■ Given entries
(* ===== verification/VfsControl.v ===== *)
(** * Snapshots, pragmas and connections of the virtual file system

    Model of the rest of src/vfs.go: snapshots that a writing connection makes from remote files, the
    background tasks it starts, the pragmas that control a file, and the functions of the
    loadable extension that work on the file of a SQLite connection. *)

From Stdlib Require Import ZArith Lia Ascii String Strings.Byte.
From stdpp Require Import base numbers list strings gmap sorting.
From S2P Require Import Prelude Ltx Levels Streams RestorePlan Compactor Replica V3 Db PageIndex Pipeline Urls Vfs VfsWrite NatsClient.
Local Open Scope Z_scope.

(** ** Snapshots *)

Section VfsSnapshot.
Context `{PC : PageCache} {C : Type} `{RC : ReplicaClient C} `{LF : LTXFormat}.
(** The bytes of a stream that breaks off, and errors of the encoder. *)
Variable broken : list (Z * page) -> list byte.
Variable enc_header enc_close : option error.
Variable enc_page : Z -> option error.

(** The pages in the order of their numbers: those encoded, and the error that ended the stream. *)
Fixpoint encode_pages (client : C) (elems : list (Z * PageIndexElem)) (pages : list (Z * page)) : list (Z * page) * option error :=
  match elems with
  | [] => (pages, match enc_close with Some err => Some (EWrap "close encoder" err) | None => None end)
  | (pgno, elem) :: elems =>
      match fetch_elem client elem with
      | Err err => (pages, Some (EWrap "fetch page" err))
      | Panic m => (pages, Some (EMsg m))
      | Ok (_, data) =>
          match enc_page pgno with
          | Some err => (pages, Some (EWrap "encode page" err))
          | None => encode_pages client elems (pages ++ [(pgno, data)])
          end
      end
  end.
Definition pgno_le (a b : Z * PageIndexElem) : Prop := a.1 <= b.1.
#[global] Instance pgno_le_dec a b : Decision (pgno_le a b).
Proof. unfold pgno_le. apply _. Defined.

Definition snapshot_ltx (f : VFSFile) (pages : list (Z * page)) : ltxFile :=
  mkLTX (vf_pageSize f) (rv_commit (vf_view f)) 1 (rv_pos (vf_view f)) 0 0 0 0 pages.
Definition vfs_snapshot_stream (client : C) (f : VFSFile) : Reader :=
  match enc_header with
  | Some err => mkReader (broken []) (Some (EWrap "encode header" err))
  | None =>
      match encode_pages client (merge_sort pgno_le (map_to_list (vf_index f))) [] with
      | (pages, Some err) => mkReader (broken pages) (Some err)
      | (pages, None) => mkReader (EncodeLTX (snapshot_ltx f pages)) None
      end
  end.
(** [Snapshot]; [compacting] says whether the file has a compactor. *)
Definition VFSFile_Snapshot (compacting : bool) (client : C) (f : VFSFile) : C * result FileInfo :=
  if negb compacting then (client, Err (EMsg "compaction not enabled"))
  else if vf_pageSize f =? 0 then (client, Err (EDBNotReady "page size not initialized"))
  else WriteLTXFile client SnapshotLevel 1 (rv_pos (vf_view f)) (vfs_snapshot_stream client f).

(** One tick of the snapshot monitor: a snapshot, and retention after one that succeeds. *)
Context {L identity recipient : Type}.
Definition snapshot_tick (snapshotRetention : duration) (c : @Compactor L identity recipient) (f : VFSFile) (now : time) (st : @state C L) : state * list error :=
  match VFSFile_Snapshot true (st_client st) f with
  | (cl, Err err) =>
      (set_client st cl,
       if errors_Is err ErrCanceled || errors_Is err ErrDeadlineExceeded || errors_Is err (EDBNotReady "") then [] else [EWrap "snapshot failed" err])
  | (cl, Panic m) => (set_client st cl, [EMsg m])
  | (cl, Ok _) =>
      let st := set_client st cl in
      if 0 <? snapshotRetention then
        match EnforceSnapshotRetention c st now snapshotRetention with
        | (st, Err err) => (st, [EWrap "snapshot retention failed" err])
        | (st, Panic m) => (st, [EMsg m])
        | (st, Ok _) => (st, [])
        end
      else (st, [])
  end.
End VfsSnapshot.

(** ** Background tasks *)

Inductive monitor := MonCompaction (level : Z) (interval : duration) | MonSnapshots (interval : duration) | MonL0Retention (interval : duration).
(** [monitorL0Retention]: a quarter of the retention, and at least a minute. *)
Definition l0_check_interval (retention : duration) : duration := if Z.quot retention 4 <? Minute then Minute else Z.quot retention 4.
Definition startCompactionMonitors (levels : option CompactionLevels) (snapshotInterval l0Retention : duration) : list monitor :=
  let levels := default DefaultCompactionLevels levels in
  ((fun lvl => MonCompaction (lvl_Level lvl) (Interval lvl)) <$> filter (fun lvl => lvl_Level lvl <> 0) levels)
  ++ (if 0 <? snapshotInterval then [MonSnapshots snapshotInterval] else [])
  ++ (if 0 <? l0Retention then [MonL0Retention (l0_check_interval l0Retention)] else []).

(** ** Pragmas *)

Definition int_seconds (d : duration) : Z := Z.quot d Second.
(** Seconds since the last successful poll, [-1] before the first; the zero time is 0. *)
Definition poll_lag (now lastPoll : time) : Z := if time_IsZero lastPoll then -1 else int_seconds (now - lastPoll).
Definition TXID_String (t : TXID) : str := hexN 16 t.

Section Control.
Context `{PC : PageCache} {C : Type} `{RC : ReplicaClient C} `{LF : LTXFormat} `{FS : FileInfoSliceOps}.
Variable LockPgno : Z -> Z.
Variable encoder_refuses : ltxFile -> option error.
Variable partial : VFSFile -> list byte.
Variable e : venv.
(** [time.Parse] and [Format] with RFC3339Nano and RFC3339, the dateparser package, and the progress of a hydration. *)
Variable ParseNano ParseRFC3339 : str -> option time.
Variable FormatNano : time -> str.
Variable dateparser_Parse : time -> str -> result time.
Variable hydration_pct : Hydrator -> str.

■ What the task requires
Transcribe exactly the line containing "Variable partial : VFSFile -> list byte." along with all later lines of the material, through its last line. Add nothing.

■ Exercise result
Variable partial : VFSFile -> list byte.
Variable e : venv.
(** [time.Parse] and [Format] with RFC3339Nano and RFC3339, the dateparser package, and the progress of a hydration. *)
Variable ParseNano ParseRFC3339 : str -> option time.
Variable FormatNano : time -> str.
Variable dateparser_Parse : time -> str -> result time.
Variable hydration_pct : Hydrator -> str.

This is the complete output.